(** ** The new content as a splice *)
(** The lines of a file with the replacements made, from line [pos] on. *)
Fixpoint splice (pos : nat) (lines : list str) (rs : list Replacement) : list str :=
  match rs with
  | [] => drop pos lines
  | r :: rest => take (rpStart r - pos) (drop pos lines) ++ rpNewLines r ++ splice (rpStart r + rpOldLen r) lines rest
  end.
(** Replacements in order that do not overlap. *)
Fixpoint apart (pos : nat) (lines : list str) (rs : list Replacement) : Prop :=
  match rs with
  | [] => (pos <= length lines)%nat
  | r :: rest => (pos <= rpStart r)%nat /\ (rpStart r + rpOldLen r <= length lines)%nat /\
                 apart (rpStart r + rpOldLen r) lines rest
  end.
Lemma apart_le pos lines rs : apart pos lines rs -> (pos <= length lines)%nat.
Proof. destruct rs as [|r rs]; simpl; lia. Qed.
Lemma replacements_splice rs pos lines : apart pos lines rs ->
  applyPatchReplacements lines rs = take pos lines ++ splice pos lines rs.
Proof.
  revert pos. induction rs as [|r rs IH]; intros pos; simpl; [by rewrite take_drop|].
  intros (Hp & Hl & Ha). unfold applyPatchReplacements in *. cbn [fold_right]. rewrite (IH _ Ha).
  set (e := (rpStart r + rpOldLen r)%nat) in *. set (rest := splice e lines rs).
  assert (Hlen : length (take e lines ++ rest) = (e + length rest)%nat) by (rewrite length_app, length_take; lia).
  unfold replace_one. rewrite Hlen. destruct (e + length rest <? rpStart r)%nat eqn:E; str_hyps; [lia|].
  rewrite Nat.min_l by lia. fold e. rewrite take_app_le by (rewrite length_take; lia).
  rewrite take_take, Nat.min_l by lia. rewrite drop_app_le by (rewrite length_take; lia).
  rewrite (drop_ge (take e lines)) by (rewrite length_take; lia). cbn [app].
  rewrite !app_assoc. do 2 f_equal. rewrite <- (take_drop pos (take (rpStart r) lines)) at 1.
  rewrite take_take, Nat.min_l by lia. f_equal. by rewrite skipn_firstn_comm.
Qed.
Lemma apart_sorted pos lines rs : apart pos lines rs ->
  StronglySorted (le_of (fun a b => Nat.ltb (rpStart a) (rpStart b))) rs /\
  Forall (fun r => (pos <= rpStart r)%nat) rs.
Proof.
  revert pos. induction rs as [|r rs IH]; intros pos; simpl; [by repeat constructor|].
  intros (Hp & Hl & Ha). destruct (IH _ Ha) as [Hs Hf]. split.
  - constructor; [done|]. eapply Forall_impl; [exact Hf|]. intros q Hq. unfold le_of. simpl in Hq.
    destruct (Nat.ltb_spec (rpStart q) (rpStart r)); [lia|done].
  - constructor; [done|]. eapply Forall_impl; [exact Hf|]. simpl. intros q Hq. lia.
Qed.
(* ===== verification/LoopGuard.v ===== *)
(** * Loop detection

    Models [internal/agent/runtime/native/sential.go] and [guard_state.go]:
    the n-gram detector that finds a model repeating its own text, the buffer
    that cuts streamed text into the chunks it inspects, the guard that warns
    about and then stops repeated identical tool calls, and the two small
    registries the run keeps of its tool calls.  The digest (SHA-256) of a
    call is a parameter. *)

From S2P Require Import Prelude GoStr ToolOutput.
#[local] Open Scope Z_scope.

(** ** The n-gram detector *)
(** A threshold is a fraction; the code's default, the only one its callers
    use, is 0.75. *)
Record fraction : Type := mkFraction { fracNum : Z; fracDen : Z }.
Record SentialOptions : Type := mkSentialOptions { soNgramSize : Z; soWindowSize : Z; soThreshold : fraction }.
Definition defaultNgramSize : Z := 10.
Definition defaultWindowSize : Z := 1000.
Definition defaultOverlapThreshold : fraction := mkFraction 3 4.
Definition defaultConsecutiveHits : Z := 10.
Definition defaultMinNewGramsPerChunk : Z := 1.

Record Sential : Type := mkSential {
  ngramSize : nat; windowSize : nat; overlapThreshold : fraction;
  windowChars : list Z; windowNgramQueue : list str; historySet : gset str; historyCounts : gmap str Z }.
Record SentialResult : Type := mkSentialResult { srHit : bool; srMatchedGrams : Z; srNewGrams : Z }.
Definition positive_or (n d : Z) : Z := if n <=? 0 then d else n.
Definition NewSential (o : SentialOptions) : Sential :=
  mkSential (Z.to_nat (positive_or (soNgramSize o) defaultNgramSize))
    (Z.to_nat (positive_or (soWindowSize o) defaultWindowSize))
    (if fracNum (soThreshold o) <=? 0 then defaultOverlapThreshold else soThreshold o) [] [] ∅ ∅.
(* ===== verification/ContextUnits.v ===== *)
(** * Context selection: tags, exchanges and the history budget

    Models [internal/contextview/selection_tag.go] and [selector_budget.go]:
    which fragments may be dropped, how tool calls and their results are
    grouped into units that stay or go together, and in which order units go
    when the history does not fit.  The Go code returns a set of dropped
    indexes and a map from these indexes to reasons, always updated together:
    here one map, whose domain is the set. *)

From stdpp Require Import sorting.
From S2P Require Import Prelude GoStr GoTrim ContextFrag.
#[local] Open Scope Z_scope.

(** ** Profiles and tags *)
Inductive SelectionTag : Type := TagMustKeep | TagPreserveRecent | TagPreserveToolClosure | TagCanDrop.
#[export] Instance SelectionTag_eq_dec : EqDecision SelectionTag.
Proof. solve_decision. Defined.
Definition tag_string (t : SelectionTag) : str :=
  match t with
  | TagMustKeep => lit "must_keep" | TagPreserveRecent => lit "preserve_recent"
  | TagPreserveToolClosure => lit "preserve_tool_closure" | TagCanDrop => lit "can_drop"
  end.
Record TaggedFrag : Type := mkTagged { tfFrag : ContextFrag; tfTags : list SelectionTag; tfTokens : Z }.
Definition hasSelectionTag (tags : list SelectionTag) (tag : SelectionTag) : bool := bool_decide (tag ∈ tags).
Definition HasTag (t : TaggedFrag) (tag : SelectionTag) : bool := hasSelectionTag (tfTags t) tag.
Definition appendSelectionTag (tags : list SelectionTag) (tag : SelectionTag) : list SelectionTag :=
  if hasSelectionTag tags tag then tags else tags ++ [tag].
Definition add_tag (t : TaggedFrag) (tag : SelectionTag) : TaggedFrag :=
  mkTagged (tfFrag t) (appendSelectionTag (tfTags t) tag) (tfTokens t).
Definition IntentRunConfigPreProvider : str := lit "run_config_pre_provider".
Definition IntentDiscussReply : str := lit "discuss_reply".
Definition IntentExternalAgentPrompt : str := lit "external_agent_prompt".
Record IntentProfile : Type := mkProfile {
  ipIntent : str; ipMustKeepSlots : list str; ipMustKeepFrag : option (ContextFrag -> bool);
  ipSlotTrustFloors : gmap str str }.
Definition mustKeepProviderSystemFrag (f : ContextFrag) : bool := str_eqb (fSlot f) SlotSystem.
Definition ProfileFor (intent : str) : IntentProfile :=
  if str_eqb intent IntentRunConfigPreProvider || str_eqb intent IntentDiscussReply then
    mkProfile intent [SlotCurrentUser] (Some mustKeepProviderSystemFrag) {[SlotSystem := TrustWorkspace]}
  else if str_eqb intent IntentExternalAgentPrompt then mkProfile intent [SlotCurrentUser] None ∅
  else mkProfile intent [] None ∅.
Definition isMustKeepFrag (f : ContextFrag) (profile : IntentProfile) : bool :=
  str_eqb (bpOverflow (fBudget f)) OverflowKeep ||
  str_eqb (fKind f) KindConversationSummary ||
  match ipMustKeepFrag profile with Some keep => keep f | None => false end ||
  existsb (str_eqb (fSlot f)) (ipMustKeepSlots profile).
(** ** Budgets of single fragments *)
Definition fragBudgetTokenByteFactor : Z := EstimateBytesPerToken.
Record fragBudgetDrop : Type := mkFragDrop { fbdFrag : ContextFrag; fbdReason : str }.
Record fragBudgetEdit : Type := mkFragEdit { fbeTrace : ContextEditTrace; fbeFragID : str; fbeReason : str }.
Definition droppableSystemBudgetFrag (f : ContextFrag) : bool :=
  str_eqb (fSlot f) SlotSystem && (str_eqb (fRetentionTier f) RetentionOptional || str_eqb (fRetentionTier f) RetentionPreferred).
(** [safeUTF8BytePrefix]: the loop that backs off to the start of a rune. *)
Fixpoint backToStart (value : str) (cut : nat) : nat :=
  match cut with
  | O => O
  | S k => match value !! cut with
           | Some c => if rune_start c then cut else backToStart value k
           | None => cut
           end
  end.
Definition safeUTF8BytePrefix (value : str) (maxBytes : Z) : str :=
  if (maxBytes <=? 0) || is_empty value then []
  else if slen value <=? maxBytes then value
  else take (backToStart value (Z.to_nat maxBytes)) value.
Definition with_text (p : Part) (text : str) : Part :=
  mkPart (ptType p) text (ptImage p) (ptMessage p) (ptImagePart p) (ptSDKMessage p) (ptSDKImage p).
(** The parts cut to what remains of the limit, each with whether it changed. *)
Fixpoint trimParts (byBytes : bool) (remaining : Z) (parts : list Part) : list (Part * bool) :=
  match parts with
  | [] => []
  | p :: r =>
      let kept := if byBytes then safeUTF8BytePrefix (ptText p) remaining else TruncateRunes (ptText p) remaining in
      let remaining := if byBytes then remaining - slen kept else remaining - rune_count kept in
      (with_text p kept, negb (str_eqb kept (ptText p))) :: trimParts byBytes remaining r
  end.
Definition trimMarker (originalBytes : Z) : str := lit "[trimmed from " ++ itoa originalBytes ++ lit " bytes]".
Definition textBytes (parts : list Part) : Z := fold_right (fun p n => slen (ptText p) + n) 0 parts.
Definition trimPartsToLimit (parts : list Part) (limit : Z) (byBytes : bool) : list Part * bool :=
  let marker := trimMarker (textBytes parts) in
  let appendMarker := slen marker <? limit in
  let contentLimit := if appendMarker then limit - slen marker else limit in
  let next := trimParts byBytes contentLimit parts in
  match find_last snd next with
  | None => (parts, false)
  | Some lastChanged =>
      (if appendMarker then alter (fun p => with_text p (ptText p ++ marker)) lastChanged next.*1 else next.*1, true)
  end.
Definition fragTrimLimit (budget : BudgetPolicy) : Z * Z :=
  (if 0 <? bpMaxChars budget then bpMaxChars budget else 0,
   if 0 <? bpMaxTokens budget then bpMaxTokens budget * fragBudgetTokenByteFactor else 0).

----------

Assigned task – Which lines above run from the one containing "value !! cut with" to the one containing "let marker := trimMarker"? Give them again exactly, both ends included.

Answer space –
  | S k => match value !! cut with
           | Some c => if rune_start c then cut else backToStart value k
           | None => cut
           end
  end.
Definition safeUTF8BytePrefix (value : str) (maxBytes : Z) : str :=
  if (maxBytes <=? 0) || is_empty value then []
  else if slen value <=? maxBytes then value
  else take (backToStart value (Z.to_nat maxBytes)) value.
Definition with_text (p : Part) (text : str) : Part :=
  mkPart (ptType p) text (ptImage p) (ptMessage p) (ptImagePart p) (ptSDKMessage p) (ptSDKImage p).
(** The parts cut to what remains of the limit, each with whether it changed. *)
Fixpoint trimParts (byBytes : bool) (remaining : Z) (parts : list Part) : list (Part * bool) :=
  match parts with
  | [] => []
  | p :: r =>
      let kept := if byBytes then safeUTF8BytePrefix (ptText p) remaining else TruncateRunes (ptText p) remaining in
      let remaining := if byBytes then remaining - slen kept else remaining - rune_count kept in
      (with_text p kept, negb (str_eqb kept (ptText p))) :: trimParts byBytes remaining r
  end.
Definition trimMarker (originalBytes : Z) : str := lit "[trimmed from " ++ itoa originalBytes ++ lit " bytes]".
Definition textBytes (parts : list Part) : Z := fold_right (fun p n => slen (ptText p) + n) 0 parts.
Definition trimPartsToLimit (parts : list Part) (limit : Z) (byBytes : bool) : list Part * bool :=
  let marker := trimMarker (textBytes parts) in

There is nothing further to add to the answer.